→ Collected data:

Definition spaces (k : nat) : string := repeat_string " " k.

Lemma drop_chars_app (a b : string) (k : nat) :
  drop_chars (String.length a + k) (a ++ b) = drop_chars k b.
Proof. induction a as [|c a IH]; [reflexivity | exact IH]. Qed.

Lemma drop_chars_short (a b : string) (k : nat) :
  (k <= String.length a)%nat ->
  drop_chars k (a ++ b) = drop_chars k a ++ b.
Proof.
  revert k. induction a as [|c a IH]; intros k H.
  - cbn in H. assert (k = 0%nat) by lia. subst. reflexivity.
  - destruct k as [|k]; [reflexivity|]. cbn in *. apply IH. lia.
Qed.

Lemma drop_chars_spaces (j k : nat) : drop_chars k (spaces j) = spaces (j - k).
Proof.
  revert k. induction j as [|j IH]; intros k.
  - destruct k; reflexivity.
  - destruct k as [|k]; [reflexivity|]. cbn. apply IH.
Qed.

Lemma drop_chars_all (a : string) : drop_chars (String.length a) a = "".
Proof. induction a as [|c a IH]; [reflexivity | exact IH]. Qed.

Lemma spaces_app (a b : nat) : spaces a ++ spaces b = spaces (a + b).
Proof.
  unfold spaces. induction a as [|a IH]; [reflexivity|].
  cbn [Nat.add repeat_string append]. now rewrite <- IH.
Qed.

(** X10: no residue.  If the terminal line shows the last status text
    followed by blanks, and the printer remembers the length of that text,
    then after [print_status(s)] the line shows [s] followed by blanks
    only, and the printer remembers the length of [s]: whatever the
    lengths, nothing of the previous text stays visible. *)
Theorem print_status_no_residue (A : Type) (sp : StatusPrinter)
    (s text : string) (j : nat) (w : world A) :
  last_printed_len sp = len text ->
  exists written sp' j',
    print_status sp s w =
      (Ok sp',
       mkWorld (trace w ++ [FileWrite (CR ++ written); FileFlush]) (ticks w))
    /\ overwrite (text ++ spaces j) written = s ++ spaces j'
    /\ last_printed_len sp' = len s.
Proof.
  intros Hl. rewrite print_status_eq. unfold status_line. rewrite Hl.
  set (p := Z.to_nat (Z.max (len text - len s) 0)).
  exists (s ++ spaces p), (mkStatusPrinter (len s)).
  destruct (Nat.le_gt_cases (String.length text) (String.length s)) as [L|G].
  - assert (P0 : p = 0%nat) by (unfold p, len; lia).
    exists (j - (String.length s - String.length text))%nat.
    split; [reflexivity|]. split; [|reflexivity].
    unfold overwrite. rewrite P0. cbn [spaces repeat_string].
    rewrite sapp_assoc. f_equal. cbn [append].
    replace (String.length (s ++ "")) with
      (String.length text + (String.length s - String.length text))%nat
      by (rewrite length_app; cbn; lia).
    rewrite drop_chars_app. apply drop_chars_spaces.
  - assert (P : p = (String.length text - String.length s)%nat)
      by (unfold p, len; lia).
    exists (p + j)%nat. split; [reflexivity|]. split; [|reflexivity].
    unfold overwrite. rewrite sapp_assoc. f_equal.
    rewrite <- spaces_app. f_equal.
    replace (String.length (s ++ spaces p)) with (String.length text + 0)%nat.
    + now rewrite drop_chars_app.
    + rewrite length_app. unfold spaces. rewrite length_repeat_space. lia.
Qed.
Definition be32 (v : Z) : list byte :=
  [byte_of_Z (Z.shiftr v 24); byte_of_Z (Z.shiftr v 16);
   byte_of_Z (Z.shiftr v 8); byte_of_Z v].

Definition be64 (v : Z) : list byte :=
  [byte_of_Z (Z.shiftr v 56); byte_of_Z (Z.shiftr v 48);
   byte_of_Z (Z.shiftr v 40); byte_of_Z (Z.shiftr v 32);
   byte_of_Z (Z.shiftr v 24); byte_of_Z (Z.shiftr v 16);
   byte_of_Z (Z.shiftr v 8); byte_of_Z v].

Lemma Uint16_be16 (v : Z) (tl : list byte) :
  0 <= v < two16 -> BigEndian.Uint16 (be16 v ++ tl) = Some v.
Proof.
  intros Hv. cbn [app be16 BigEndian.Uint16]. f_equal. unfold two16 in Hv.
  bytes_bits 16.
Qed.

Lemma Uint32_be32 (v : Z) (tl : list byte) :
  0 <= v < two32 -> BigEndian.Uint32 (be32 v ++ tl) = Some v.
Proof.
  intros Hv. cbn [app be32 BigEndian.Uint32]. f_equal. unfold two32 in Hv.
  bytes_bits 32.
Qed.

Lemma Uint64_be64 (v : Z) (tl : list byte) :
  0 <= v < two64 -> BigEndian.Uint64 (be64 v ++ tl) = Some v.
Proof.
  intros Hv. cbn [app be64 BigEndian.Uint64]. f_equal. unfold two64 in Hv.
  bytes_bits 64.
Qed.

Lemma skipn_length_ge {A : Type} (n : nat) (l : list A) :
  (n <= length l)%nat -> exists h, l = h ++ skipn n l /\ length h = n.
Proof.
  intros H. exists (firstn n l). split.
  - symmetry. apply firstn_skipn.
  - apply firstn_length_le. exact H.
Qed.

Lemma PutUint16_ok (b : list byte) (v : Z) :
  (2 <= length b)%nat ->
  BigEndian.PutUint16 b v = Some (be16 v ++ skipn 2 b).
Proof.
  intros H. destruct b as [|? [|? ?]]; simpl in H; try lia. reflexivity.
Qed.
(** * Vector and ray algebra of the ray tracer ([vector.h])

    A shallow embedding of [Vec2<T>], [Vec3<T>], the free operators on
    [Vec3<T>], [dot], [cross], [reflect], [random_in_unit_sphere] and [Ray].

    The template parameter [T] is rendered as a type class [Scalar] that
    lists the arithmetic the header applies to a component.  The header only
    ever instantiates [Vec3<>], that is [T = double], and freely mixes [T]
    with [double] (the scale factor of [operator*], the result of [dot] and
    [squared_length]); the embedding therefore uses one scalar type for both.
    Only the members the stated properties refer to are embedded; [floor],
    which needs [std::floor], and the stream output operators are not.
    Two instances are given:
      - [binary64], IEEE-754 double precision as specified by the standard
        library's [SpecFloat] (round to nearest even, signed zeros, infinities,
        one NaN);
      - [R], exact real arithmetic, for the algebraic reading of [reflect]. *)

From Stdlib Require Import ZArith Bool Lia List.
From Stdlib Require Import SpecFloat.
From Stdlib Require Import Reals Lra.

Local Open Scope Z_scope.

(** ** The scalar interface of the template parameter *)

Declare Scope scalar_scope.
Delimit Scope scalar_scope with S.

Class Scalar (T : Type) : Type := {
  (** a literal with an integral value: [0.0], [1.0], [2], [2.0]; [lit 0]
      is also the value-initialised [T{}] *)
  lit : Z -> T;
  add : T -> T -> T;
  sub : T -> T -> T;
  mul : T -> T -> T;
  div : T -> T -> T;
  opp : T -> T;
  (** [std::sqrt] *)
  sqrt : T -> T;
  (** [==] and [<=] on components *)
  eqb : T -> T -> bool;
  leb : T -> T -> bool
}.

(** [a >= b] is [b <= a] for every arithmetic type of the language. *)
Definition geb {T} `{Scalar T} (a b : T) : bool := leb b a.

Infix "+" := add : scalar_scope.
Infix "-" := sub : scalar_scope.
Infix "*" := mul : scalar_scope.
Infix "/" := div : scalar_scope.
Notation "- a" := (opp a) : scalar_scope.
Infix "==" := eqb (at level 70, no associativity) : scalar_scope.
Infix "<=" := leb : scalar_scope.
Infix ">=" := geb : scalar_scope.

(** ** IEEE-754 binary64 ([double]) *)

Module B64.

Definition prec : Z := 53.
Definition emax : Z := 1024.

Abbreviation double := spec_float.

Definition of_Z (n : Z) : double := binary_normalize prec emax n 0 false.

Definition nan : double := S754_nan.
Definition pzero : double := S754_zero false.
Definition nzero : double := S754_zero true.

Definition is_nan (a : double) : bool :=
  match a with S754_nan => true | _ => false end.

Definition is_inf (a : double) : bool :=
  match a with S754_infinity _ => true | _ => false end.

Definition is_zero (a : double) : bool :=
  match a with S754_zero _ => true | _ => false end.

(** [a < b] *)
Definition ltb (a b : double) : bool := SFltb a b.

(** Neither NaN nor negative: the shape of every square and of every sum
    of squares. *)
Definition nonneg (a : double) : bool :=
  match a with
  | S754_zero _ => true
  | S754_infinity s => negb s
  | S754_finite s _ _ => negb s
  | S754_nan => false
  end.

End B64.

#[export] Instance binary64 : Scalar B64.double := {
  lit := B64.of_Z;
  add := SFadd B64.prec B64.emax;
  sub := SFsub B64.prec B64.emax;
  mul := SFmul B64.prec B64.emax;
  div := SFdiv B64.prec B64.emax;
  opp := SFopp;
  sqrt := SFsqrt B64.prec B64.emax;
  eqb := SFeqb;
  leb := SFleb
}.

(** ** Exact real arithmetic *)

Definition Reqb (a b : R) : bool := if Req_dec_T a b then true else false.
Definition Rleb (a b : R) : bool := if Rle_dec a b then true else false.

#[export] Instance exact : Scalar R := {
  lit := IZR;
  add := Rplus;
  sub := Rminus;
  mul := Rmult;
  div := Rdiv;
  opp := Ropp;
  sqrt := R_sqrt.sqrt;
  eqb := Reqb;
  leb := Rleb
}.

(** ** [Vec3<T>] *)

Module Vec3.
(** X21.  The matcher returns a profile of the catalog at its distance,
    which is [Infinity] or a finite number: the first one, in catalog order,
    among those at the least distance (every earlier profile is strictly
    farther, no later one is nearer).  Its confidence lies in [0,1] and its
    PD modifier in [-0.03, 0.06].  On raw-scale scores every distance is
    finite. *)
Theorem matchMoneyProfile_first_nearest (sqrtQ : Q -> Q) (scores : OceanScores) :
  let m := matchMoneyProfile sqrtQ scores in
  let dist := computeProfileDistance sqrtQ scores in
  exists l1 l2 c,
    MONEY_PROFILES = l1 ++ profile m :: l2 /\
    distance m = dist (profile m) /\
    (distance m = PosInfinity \/ exists d, distance m = Finite d) /\
    (forall p, In p l1 -> jlt (distance m) (dist p) = true) /\
    (forall p, In p l2 -> jlt (dist p) (distance m) = false) /\
    confidence m = Finite c /\ 0 <= c /\ c <= 1 /\
    -0.03 <= pd_modifier (profile m) /\ pd_modifier (profile m) <= 0.06 /\
    (raw_scale scores ->
     exists d,
       distance m = Finite d /\
       (forall p, In p l1 -> exists dp, dist p = Finite dp /\ d < dp) /\
       (forall p, In p l2 -> exists dp, dist p = Finite dp /\ d <= dp)).
Proof.
  cbv zeta.
  destruct (matchLoop_catalog sqrtQ scores) as (l1 & l2 & Eps & Ed & Hl1 & Hl2).
  cbv zeta in Eps, Ed, Hl1, Hl2.
  unfold matchMoneyProfile. cbv zeta. cbn [profile distance confidence].
  set (st := matchLoop sqrtQ scores MONEY_PROFILES
               (hd PrudentPlanner MONEY_PROFILES, PosInfinity)) in *.
  assert (Hin : In (fst st) MONEY_PROFILES)
    by (rewrite Eps; apply in_or_app; right; left; reflexivity).
  assert (Hord : snd st = PosInfinity \/ exists d, snd st = Finite d)
    by (rewrite Ed; apply computeProfileDistance_ordered).
  assert (Hconf : unit_number
                    (jmax (Finite 0)
                       (jmin (Finite 1) (Finite 1 - snd st / Finite 6)%js))).
  { apply (clamp01_unit (Finite 1 - snd st / Finite 6)%js).
    apply jsub_finite_not_NaN. apply jdiv_finite_not_NaN; [| lra].
    destruct Hord as [-> | (d & ->)]; discriminate. }
  destruct Hconf as (c & Hc & Hc0 & Hc1).
  exists l1, l2, c.
  split; [exact Eps |]. split; [exact Ed |]. split; [exact Hord |].
  split; [exact Hl1 |]. split; [exact Hl2 |].
  split; [exact Hc |]. split; [exact Hc0 |]. split; [exact Hc1 |].
  split; [apply MONEY_PROFILES_modifiers; exact Hin |].
  split; [apply MONEY_PROFILES_modifiers; exact Hin |].
  intros Hraw.
  destruct (computeProfileDistance_raw sqrtQ scores (fst st) Hraw Hin) as [d Hd].
  exists d. split; [rewrite Ed; exact Hd |].
  split.
  - intros p Hp.
    assert (Hp' : In p MONEY_PROFILES)
      by (rewrite Eps; apply in_or_app; left; exact Hp).
    destruct (computeProfileDistance_raw sqrtQ scores p Hraw Hp') as [dp Hdp].
    exists dp. split; [exact Hdp |].
    specialize (Hl1 p Hp). rewrite Ed, Hd, Hdp in Hl1. cbn [jlt] in Hl1.
    destruct (Qltb_spec d dp); [assumption | discriminate].
  - intros p Hp.
    assert (Hp' : In p MONEY_PROFILES)
      by (rewrite Eps; apply in_or_app; right; right; exact Hp).
    destruct (computeProfileDistance_raw sqrtQ scores p Hraw Hp') as [dp Hdp].
    exists dp. split; [exact Hdp |].
    specialize (Hl2 p Hp). rewrite Ed, Hd, Hdp in Hl2. cbn [jlt] in Hl2.
    destruct (Qltb_spec dp d); [discriminate | lra].
Qed.

Lemma matchMoneyProfile_first_nearest_witness :
  raw_scale (uniform 3) /\
  exists d, distance (matchMoneyProfile (fun x => x) (uniform 3)) = Finite d.
Proof.
  assert (Hraw : raw_scale (uniform 3)).
  { intros t; destruct t; split; vm_compute; discriminate. }
  split; [exact Hraw |].
  destruct (matchMoneyProfile_first_nearest (fun x => x) (uniform 3))
    as (l1 & l2 & c & _ & _ & _ & _ & _ & _ & _ & _ & _ & _ & Hfin).
  destruct (Hfin Hraw) as (d & Hd & _).
  exists d. exact Hd.
Defined.
(** * Travel-list backend: city and user stores

    A shallow embedding of [backend/src/city.js], [backend/src/user.js] and
    the limits of [backend/config/config.js], with the properties of the
    per-user city / attraction / restaurant limit-and-persistence logic.

    Conventions of the embedding.
    - The parsed data file (the object [data] of every handler) is a finite
      map from property names to city arrays, [gmap string (list City)];
      the snapshot [data.latest] is the entry under the key ["latest"], as
      in the JavaScript object.  A lookup that gives [None] stands for a
      property that is absent or [null] (both are falsy in the source).
    - Session usernames are written by [user.js] only after the email check
      ([session_user_is_email]), so they never name a member of
      [Object.prototype] ([email_is_plain_key]); the prototype chain of
      [data] is therefore not modelled.
    - A handler body is a function of the object returned by [readData()];
      it yields the HTTP response and the object handed to [writeData], if
      the handler reaches that call.  [serve] puts the handlers back on top
      of the data file, whose text is written by [JSON.stringify] and read
      by [JSON.parse]. *)

From Stdlib Require Import ZArith Lia Ascii String.
From stdpp Require Import gmap strings list fin_maps pretty.

Open Scope Z_scope.

(** ** JavaScript primitives used by the handlers *)

Module JS.

(** [relativeStart] / [relativeEnd] of [Array.prototype.slice]: a negative
    index counts from the end, and the result is clamped to [0 .. len]. *)
Definition rel_index (len i : Z) : Z :=
  if i <? 0 then Z.max (len + i) 0 else Z.min i len.

(** [l.slice(start, end)]; [end_ = None] is the one-argument call. *)
Definition slice {A} (l : list A) (start : Z) (end_ : option Z) : list A :=
  let len := Z.of_nat (length l) in
  let k := rel_index len start in
  let final := from_option (rel_index len) len end_ in
  take (Z.to_nat (Z.max (final - k) 0)) (drop (Z.to_nat k) l).

(** [l.findIndex(p)]: the first index whose element satisfies [p], or -1. *)
Fixpoint findIndex {A} (p : A → bool) (l : list A) : Z :=
  match l with
  | [] => -1
  | x :: l' => if p x then 0 else
                 let i := findIndex p l' in
                 if i =? -1 then -1 else i + 1
  end.

(** [l.find(p)]: the first element that satisfies [p], or [undefined]. *)
Fixpoint find {A} (p : A → bool) (l : list A) : option A :=
  match l with
  | [] => None
  | x :: l' => if p x then Some x else find p l'
  end.

(** [l.filter(p)]. *)
Fixpoint filter {A} (p : A → bool) (l : list A) : list A :=
  match l with
  | [] => []
  | x :: l' => if p x then x :: filter p l' else filter p l'
  end.

(** [l.push(x)]. *)
Definition push {A} (l : list A) (x : A) : list A := l ++ [x].

(** [l[i] = x] for an index obtained from [findIndex]. *)
Definition set_index {A} (l : list A) (i : Z) (x : A) : list A :=
  <[Z.to_nat i := x]> l.

(** [a === b] on strings. *)
Definition strict_eq (a b : string) : bool := bool_decide (a = b).

(** Truthiness of a value that is a string or [undefined]: the string when
    it is non-empty, nothing otherwise. *)
Definition truthy (v : option string) : option string :=
  match v with
  | Some s => if bool_decide (s = "") then None else Some s
  | None => None
  end.

(** [String(v)] for a string or [undefined]. *)
Definition to_string (v : option string) : string :=
  from_option id "undefined" v.

End JS.

(** ** Configuration ([config.js]) *)

Record Config := {
  maxCitiesPerUser : Z;
  maxAttractionsPerCity : Z;
  maxRestaurantsPerCity : Z
}.

(** The [defaults] block of [database.json], which is also the fallback of
    [loadConfig]. *)
Definition default_config : Config :=
  {| maxCitiesPerUser := 10;
     maxAttractionsPerCity := 5;
     maxRestaurantsPerCity := 5 |}.

Definition getMaxCitiesPerUser (cfg : Config) : Z := maxCitiesPerUser cfg.
Definition getMaxAttractionsPerCity (cfg : Config) : Z := maxAttractionsPerCity cfg.
Definition getMaxRestaurantsPerCity (cfg : Config) : Z := maxRestaurantsPerCity cfg.

(** ** Data model *)

(** A city object.  [attractions] and [restaurants] are [None] when the
    property is missing or [null]; the source reads them as [x || []]. *)
Record City := {
  name : string;
  attractions : option (list string);
  restaurants : option (list string)
}.

#[global] Instance City_eq_dec : EqDecision City.
Proof. solve_decision. Defined.

(** The parsed data file: [{ [username]: City[], latest: City[] }]. *)
Abbreviation Database := (gmap string (list City)).

(** [x || []]. *)
Definition or_empty {A} (x : option (list A)) : list A := default [] x.

(** ** Responses *)

Inductive Body :=
| BodyCities (cities : list City)
| BodyCity (city : City)
| BodyMessage (message : string)
| BodyUser (user : string)
| BodyError (error : string).

Record Response := { status : Z; body : Body }.

Definition ok (b : Body) : Response := {| status := 200; body := b |}.
Definition fail (code : Z) (msg : string) : Response :=
  {| status := code; body := BodyError msg |}.

Definition NotAuthenticated : Response := fail 401 "Login required".
Definition MissingName : Response := fail 400 "City name required".
Definition CityLimitReached (cfg : Config) : Response :=
  fail 400 ("City limit (" +:+ pretty (getMaxCitiesPerUser cfg) +:+ ") reached").
Definition NoCitiesForUser : Response := fail 404 "No cities found".
Definition MissingAttraction : Response := fail 400 "Attraction required".
Definition MissingRestaurant : Response := fail 400 "Restaurant required".
Definition CityNotFound : Response := fail 404 "City not found".
Definition AttractionLimitReached (cfg : Config) : Response :=
  fail 400 ("Attraction limit (" +:+ pretty (getMaxAttractionsPerCity cfg) +:+ ") reached").
Definition RestaurantLimitReached (cfg : Config) : Response :=
  fail 400 ("Restaurant limit (" +:+ pretty (getMaxRestaurantsPerCity cfg) +:+ ") reached").

(** What a handler body does: the response, and the object passed to
    [writeData] when the handler gets that far. *)
Record Outcome := { response : Response; written : option Database }.
(** A configuration with the twelve common fields and no comment. *)
Lemma constructors_agree_witness :
  let o : Obj :=
    {[ "id" := JStr "table-1";
       "format" := JStr "Biological Observation Matrix 1.0.0";
       "format_url" := JStr "http://biom-format.org";
       "type" := JStr "Gene table";
       "generated_by" := JStr "QIIME";
       "date" := JStr "2016-11-02T17:54:56.789Z";
       "rows" := JArr [JObj {[ "id" := JStr "gene-a" ]}];
       "columns" := JArr [JObj {[ "id" := JStr "sample-1" ]}];
       "matrix_type" := JStr "dense";
       "matrix_element_type" := JStr "int";
       "shape" := JArr [JNum (Finite 1); JNum (Finite 1)];
       "data" := JArr [JArr [JNum (Finite 7)]] ]} in
  (forall f, f <> V1.f_comment ->
     exists v, o !! V1.option_name f = Some v /\ V1Spec.valid f v) /\
  (forall v, o !! "comment" = Some v ->
     v = JUndefined \/ V1Spec.valid V1.f_comment v) /\
  exists this1 this2,
    V1.constructor 0 (JObj o) = inr this1 /\
    V2.constructor 0 (JObj o) = inr this2 /\
    V1.get_id this1 = V2.get_id this2 /\
    V1.get_format this1 = V2.get_format this2 /\
    V1.get_format_url this1 = V2.get_format_url this2 /\
    V1.get_type this1 = V2.get_type this2 /\
    V1.get_generated_by this1 = V2.get_generated_by this2 /\
    V1.get_date this1 = V2.get_date this2 /\
    V1.get_rows this1 = V2.get_rows this2 /\
    V1.get_columns this1 = V2.get_columns this2 /\
    V1.get_matrix_type this1 = V2.get_matrix_type this2 /\
    V1.get_matrix_element_type this1 = V2.get_matrix_element_type this2 /\
    V1.get_shape this1 = V2.get_shape this2 /\
    V1.get_data this1 = V2.get_data this2.
Proof.
  intros o.
  assert (forall f, f <> V1.f_comment ->
            exists v, o !! V1.option_name f = Some v /\ V1Spec.valid f v)
    as Hcommon.
  { intros f Hf. destruct f; try done; eexists; (split; [reflexivity|]);
      apply V1Facts.check_valid; reflexivity. }
  assert (forall v, o !! "comment" = Some v ->
            v = JUndefined \/ V1Spec.valid V1.f_comment v) as Hcomment
    by (intros v Hv; discriminate).
  split; [exact Hcommon|]. split; [exact Hcomment|].
  exact (constructors_agree 0 o Hcommon Hcomment).
Defined.

(** * Further scenarios of the specification *)

(** Assigning the number 42 to [id] throws a [TypeError] and keeps the old
    id; assigning [null] is accepted. *)
Example V1_id_scenarios :
  V1.set_id (JNum (Finite 42)) V1Spec.empty_table
  = (inl (TypeError "id must be string or null"), V1Spec.empty_table) /\
  V1.set_id JNull V1Spec.empty_table
  = (inr tt, <["_id" := JNull]> V1Spec.empty_table) /\
  V1.get_id (<["_id" := JNull]> V1Spec.empty_table) = JNull.
Proof. repeat split. Qed.

(** A fraction, NaN, the infinities and a numeric string are not
    non-negative integers for [shape]; an integer held by a large double
    is. *)
Example V1_shape_scenarios :
  V1.check V1.f_shape (JArr [JNum (Finite (5 # 2)); JNum (Finite 1)])
  = Some (Error "shape does not contain non-negative integers") /\
  V1.check V1.f_shape (JArr [JNum NaN; JNum (Finite 1)])
  = Some (Error "shape does not contain non-negative integers") /\
  V1.check V1.f_shape (JArr [JNum (Infinity false); JNum (Finite 1)])
  = Some (Error "shape does not contain non-negative integers") /\
  V1.check V1.f_shape (JArr [JStr "2"; JNum (Finite 1)])
  = Some (Error "shape does not contain non-negative integers") /\
  V1.check V1.f_shape (JArr [JNum (Finite 1); JNum (Finite 2); JNum (Finite 3)])
  = Some (Error "shape does not contain exactly two elements") /\
  V1.check V1.f_shape
    (JArr [JNum (Finite 9007199254740992); JNum (Finite 0)]) = None.
Proof. repeat split. Qed.

(** * Further properties of the code *)

(** ** Helper facts *)
Module V1More.
Import V1 V1Spec V1Use V1Facts.

Lemma config_lookup val f : config val !! option_name f = Some (val f).
Proof. by destruct f. Qed.

Lemma option_name_inj f g : option_name f = option_name g -> f = g.
Proof. destruct f, g; simpl; intros H; try reflexivity; discriminate. Qed.

(** A key is the name of one of the thirteen options, or of none. *)
Lemma option_name_cases k :
  (exists f, option_name f = k) \/ (forall f, option_name f <> k).
Proof.
  destruct (decide (k ∈ option_name <$> fields)) as [Hin|Hout].
  - left. apply list_elem_of_fmap in Hin as (f & -> & _). by exists f.
  - right. intros f <-. apply Hout, list_elem_of_fmap. exists f.
    split; [done|apply elem_of_fields].
Qed.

→ Work to complete: Please copy the lines in the records above between the one holding "a) : scalar_scope." and the one holding "match a with S754_infinity", inclusive, exactly and with no other line.

→ Task output:
Notation "- a" := (opp a) : scalar_scope.
Infix "==" := eqb (at level 70, no associativity) : scalar_scope.
Infix "<=" := leb : scalar_scope.
Infix ">=" := geb : scalar_scope.

(** ** IEEE-754 binary64 ([double]) *)

Module B64.

Definition prec : Z := 53.
Definition emax : Z := 1024.

Abbreviation double := spec_float.

Definition of_Z (n : Z) : double := binary_normalize prec emax n 0 false.

Definition nan : double := S754_nan.
Definition pzero : double := S754_zero false.
Definition nzero : double := S754_zero true.

Definition is_nan (a : double) : bool :=
  match a with S754_nan => true | _ => false end.

Definition is_inf (a : double) : bool :=
  match a with S754_infinity _ => true | _ => false end.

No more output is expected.